Visual LISP is unlike most other computer programming languages. If you work with other languages, you will know that you have mastered Visual LISP when in your other code, everything is a function and returns a value to be used by a calling function that in turn sends a value back. Perhaps the only drawback to Visual LISP is the enormous library of functions that are available for a variety of application-related tasks. With more than 800 functions, many of which remain to be documented, it is easy to overlook one or two that may be important for your current work.
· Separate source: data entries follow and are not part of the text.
Lemma setup_list_consistent m l : ∀ i s s',
  1 ≤ i → i + Z.of_nat (length l) ≤ 16 → progress L boot_memory m i s → programs_in boot_memory m l → room_for m l (nfree s) (nlow s) →
  consistent s → setup_list i l s = Ok () s' → consistent s'.
Proof.
  induction l as [|n l IH]; intros i s s' Hi Hlen Hpr Hl [Hfree Hlow] Hc E; [by injection E as <-|].
  cbn [length] in Hlen. apply Forall_cons in Hl as [[Hn Hpg] Hl].
  assert (pages_of m (n :: l) = program_pages m (image n) + pages_of m l) as Epg by done.
  pose proof (pages_of_nonneg m l) as Hnn.
  destruct (low_needed_next m n l (nlow s) (nlow_nonneg s) Hlow) as [Hlow5 Hnext].
  destruct (setup_next L HL boot_memory m i n s ltac:(lia) Hpr Hn Hpg ltac:(lia) Hlow5) as (s1 & E1 & Hpr1 & Hsp & Hf1 & Hw1 & Hl1 & _).
  cbn [setup_list] in E. erewrite bind_ok in E by exact E1.
  pose proof (pr_free _ _ _ _ _ Hpr i ltac:(lia)) as Hslot.
  pose proof (takes_setup i ltac:(lia) s (Z.of_nat n) s) as Ht. rewrite E1 in Ht.
  assert (room_for m l (nfree s1) (nlow s1)) as Hroom by (split; [lia|by apply Hnext; [apply nlow_nonneg|]]).
  apply (IH (i + 1) s1); try done; [lia..|].
  apply (setup_consistent i s); [lia|done|by rewrite Hslot|apply Hpr1|apply Hpr1| |done|done|].
  - by rewrite (pr_free _ _ _ _ _ Hpr1) by lia.
  - apply Ht. split; [by rewrite Hslot|]. by left.
Qed.

(** What [kernel] leaves, once the programs of the command are set up. *)
Lemma kernel_steady {A} command s :
  typed s → programs_in boot_memory (kmem s) (programs command) → room_for (kmem s) (programs command) (boot_free L) (boot_low L) →
  ∃ s1, kernel (A := A) command s = Halt UserMode s1 ∧ steady s1 ∧ current s1 = 1 ∧
    (∀ q, live s1 q ↔ 1 ≤ q ≤ Z.of_nat (length (programs command))) ∧ ∀ q, live s1 q → p_state (process s1 q) = P_RUNNABLE.
Proof.
  intros Ht Hp Hf. destruct (kernel_runs (A := A) L HL command s Hp Hf) as (s1 & s2 & Hb & E2 & Hpr2 & Hnew & E & Hru).
  pose proof (programs_length command) as Hlen. pose proof (booted_progress L HL _ _ Hb) as Hpr.
  exists (running_on 1 s2). split; [exact E|]. split; [split; [exact Hru| |]|split; [done|]].
  - apply (running_on_consistent L HL). apply (setup_list_consistent (kmem s) (programs command) 1 s1); try done; [lia| |].
    + by rewrite (booted_nfree L _ _ Hb), (booted_nlow L _ _ Hb).
    + by apply (booted_consistent (kmem s)).
  - pose proof (types_kernel L HL (A := A) command s Ht) as Hk. by rewrite E in Hk.
  - assert (∀ q, 1 ≤ q ≤ Z.of_nat (length (programs command)) → live s2 q ∧ p_state (process s2 q) = P_RUNNABLE) as Hall.
    { intros q Hq. destruct (lookup_lt_is_Some_2 (programs command) (Z.to_nat (q - 1))) as [n En]; [lia|].
      destruct (Hnew _ n En) as [Hl Hr]. replace (1 + Z.of_nat (Z.to_nat (q - 1))) with q in Hl, Hr by lia.
      split; [done|]. by rewrite (re_process _ _ _ _ Hr). }
    assert (∀ q, live s2 q → 1 ≤ q ≤ Z.of_nat (length (programs command))) as Honly.
    { intros q [Hq Hst]. destruct (decide (q ≤ Z.of_nat (length (programs command)))); [lia|].
      by rewrite (pr_free _ _ _ _ _ Hpr2) in Hst by lia. }
    split; [intros q; split; [apply Honly|intros Hq; by apply Hall]|]. intros q Hq. by apply Hall, Honly.
Qed.

(** C2: from boot on, the kernel never stops the system.  When it is started
    with well-formed program images and room for them ([room_for]: pages for
    all, and low ones for the page tables that the loader works on), [kernel]
    enters user mode; and from there, as long as no key is pressed ([no_key]: a
    key makes a trap reboot or power off) and user code keeps to the rules of
    [orderly], every trap it makes, at any time, passes the kernel's checks and ends in user mode
    again, unless no process is left that can run. *)
Theorem boot_progresses `{Patience} `{Padding} {A} command s :
  no_key → (16 ≤ patience)%nat → typed s →
  programs_in boot_memory (kmem s) (programs command) → room_for (kmem s) (programs command) (boot_free L) (boot_low L) →
  ∃ s1, kernel (A := A) command s = Halt UserMode s1 ∧ steady s1 ∧
    ∀ s2 reg x, rtc orderly_step s1 s2 → orderly (latch x s2) reg → regs_typed reg → fits 64 x →
      (∃ s3, exception (A := ()) reg (latch x s2) = Halt UserMode s3 ∧ steady s3) ∨
      (∃ s3, exception (A := ()) reg (latch x s2) = Halt Spinning s3 ∧
        ∀ q, 0 ≤ q < NPROC → p_state (process s3 q) ≠ P_RUNNABLE).
Proof.
  intros Hkey Hpat Ht Hp Hf. destruct (kernel_steady (A := A) command s Ht Hp Hf) as (s1 & E & Hst & _).
  exists s1. split; [exact E|]. split; [exact Hst|]. intros s3 reg x Hsteps Ho Hreg Hx.
  apply (exception_steady L HL Hkey Hpat); [|done|done]. apply (latch_steady L HL); [done|].
  by apply (orderly_steps_steady L HL Hkey Hpat s1).
Qed.
End boot.

(** ** The image in [src/obj] *)

Lemma obj_state_typed : typed obj_state.
Proof.
  split; try (by split).
  intros q. unfold process, obj_state. cbn [processes]. rewrite lookup_empty. exact zero_proc_typed.
Qed.

(** After boot, the first trap of process 1. *)
Lemma boot_progresses_witness :
  ∃ s1, @kernel () (λ _ _, 0) kernel_sym obj_images None obj_state = Halt UserMode s1 ∧ @steady kernel_sym s1 ∧
    let o := @exception () (λ _ _, 0) kernel_sym 16%nat (λ _, 0) (trap_regs INT_SYS_GETPID 0) (latch 0 s1) in
    (∃ s2, o = Halt UserMode s2 ∧ @steady kernel_sym s2) ∨
    (∃ s2, o = Halt Spinning s2 ∧ ∀ q, 0 ≤ q < NPROC → p_state (process s2 q) ≠ P_RUNNABLE).
Proof.
  destruct (@boot_progresses (λ _ _, 0) obj_images kernel_sym kernel_sym_ok 16%nat (λ _, 0) () None obj_state)
    as (s1 & E & Hst & Hall).
  - intros n. reflexivity.
  - apply Nat.leb_le. reflexivity.
  - exact obj_state_typed.
  - exact (proj1 obj_programs).
  - exact (proj2 obj_programs).
  - exists s1. split; [exact E|]. split; [exact Hst|]. apply Hall.
    + apply rtc_refl.
    + split; [apply demo_admissible; discriminate|reflexivity|intros E'; discriminate E'|intros E'; discriminate E'].
    + apply regs_typed_trap; by split.
    + by split.
Defined.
If the concepts behind list processing unnerved you, do not worry. Lots of Visual LISP programs are written with a distinctive accent from other languages. The program in this chapter, for example, could have been written more quickly as a series of outputs for a small list of items. FORTRAN, C, Basic, or Pascal programmers might be more comfortable avoiding lists until some basic concepts are understood, such as the fact that lists are a lot like arrays and structures, two powerful storage strategies design to optimize the repeating nature...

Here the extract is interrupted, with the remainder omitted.